Risk Factors (Rfs), Novel Genotypes, and Treatment Outcomes in Southeast Asians (Seas) with Chronic Hepatitis C

Abstract

Purpose: SEAs have a large liver disease burden with HCV and HBV, both of which can cause hepatocellular carcinoma (HCC). The annual HCC incidence in Vietnamese males is 54.3/100,000, 2× that of Chinese males and 8× that of Caucasian males in California. However, SEAs remain one of the least studied HCV patient groups. Our goal is to study treatment outcomes in SEAs with HCV and identify factors that predict sustained-virological-response (SVR). Methods: A total of 445 consecutive SEA patients evaluated by 5 U.S. community gastroenterologists between 12/00–1/08 were included in the study. Treatment outcomes with end-of-treatment response (ETR) and SVR were analyzed using intention-to-treat analysis for 181 treatment-naive patients treated with pegylated-interferon (PEG-INF) and ribavirin (RBV). Treatment adherence is defined as completion of ≥ 80% PEG-IFN and RBV dose for ≥ 80% intended duration. Results: The majority (64%) of our cohort had no identifiable RFs for HCV (Figure 1). At baseline, 13% had clinical characteristics of cirrhosis and 4% had HCC. A total of 375 patients had genotype testing.
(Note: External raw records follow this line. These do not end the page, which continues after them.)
(** * WebCrawler: rate limiting, fetching and authentication

    A shallow embedding of the scheduling and session layer of the scraper:
    - [scraper/utils/rate_limiter.py]  ([RateLimiter], [DomainAwareRateLimiter]),
    - [scraper/core/crawler.py]        ([WebCrawler]),
    - [scraper/auth/auth_manager.py]   ([AuthManager]).

    Conventions of the embedding.
    - Python [float]s are exact rationals ([Q]); Python [int]s are [Z].
    - A [Dict[str, _]] is a [gmap string _], a [Set[str]] a [gset string].
    - Everything the program reads from its environment is an explicit
      argument of the embedded function: the readings of [time.time()], the
      draws of [random.uniform], the replies of the network, the contents of
      the keyring and of the configuration file, the answers at the prompt.
    - Everything the program does to its environment is returned: the list of
      durations handed to [asyncio.sleep], a log of transport events.
    - [async] functions are embedded as the sequential function they compute
      between suspension points; the interleaving of several tasks is the
      step relation of module [Tasks]. *)

From Stdlib Require Import ZArith QArith Qminmax String Ascii List Lia Lqa.
From Stdlib Require Import DecimalString DecimalZ DecimalPos.
From stdpp Require Import gmap strings list.

Local Open Scope Z_scope.


(** ** Python values *)

(** Truth value of an [Optional[str]]: [None] and [""] are falsy. *)
Definition truthy (domain : option string) : bool :=
  match domain with
  | Some s => negb (String.eqb s "")
  | None => false
  end.

(** [a < b] on floats, as a boolean. *)
Definition Qltb (a b : Q) : bool := negb (Qle_bool b a).

(** Sum of the durations a call handed to [asyncio.sleep]. *)
Definition total_sleep (sleeps : list Q) : Q :=
  fold_right Qplus 0%Q sleeps.

(** The contract of [random.uniform(a, b)]: the draw lies in [[a, b]]. *)
Definition uniform (a b draw : Q) : Prop := (a <= draw)%Q /\ (draw <= b)%Q.

(** ** scraper/utils/rate_limiter.py *)

Module RateLimiter.

(** The attributes of a limiter object. The last three are those added by
    [DomainAwareRateLimiter.__init__]; the base class never reads them. *)
Record t := mk {
  delay : Q;
  jitter : Q;
  concurrent_requests : Z;
  domain_specific_delays : gmap string Q;
  _semaphore : Z;                          (* value of the asyncio.Semaphore *)
  _last_request_time : gmap string Q;
  _active_domains : gset string;
  _request_counts : gmap string Z;
  _error_counts : gmap string Z;
  _backoff_delays : gmap string Q
}.

Definition set_semaphore (v : Z) (s : t) : t :=
  mk (delay s) (jitter s) (concurrent_requests s) (domain_specific_delays s)
     v (_last_request_time s) (_active_domains s)
     (_request_counts s) (_error_counts s) (_backoff_delays s).

Definition set_last_request_time (m : gmap string Q) (s : t) : t :=
  mk (delay s) (jitter s) (concurrent_requests s) (domain_specific_delays s)
     (_semaphore s) m (_active_domains s)
     (_request_counts s) (_error_counts s) (_backoff_delays s).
Distribution of genotype 1, 2/3, and 6 were 57%, 14%, and 30%. Treatment response in 181 treatment-naïve patients was described in Figure 2. SVR in patients with genotypes 6 treated for 48 weeks was similar to patients with genotypes 2/3 (76% vs. 83%, P= 0.48). However, patients with genotype 6 treated for 24 weeks had similar SVR to genotype 1 (56% vs. 57%, P= 0.95). On multivariate analysis also inclusive of weight and sex, independent predictors for SVR were older age (OR = 0.95, P= 0.007), genotype 6 treated for 48 weeks vs. genotype 1 (3.9, P= 0.019), and treatment adherence (OR = 7.1, P < 0.0001).FigureFigureConclusion: Given the lack of identifiable RFs and high prevalence (7%) of HCV in SEA, all patients from this area should be screened for HCV. HCV genotype 6 is common in patients from SEA (30%). Patients with genotype 6 can expect to have a favorable SVR rate as patients with genotype 2/3 if treated for 48 weeks.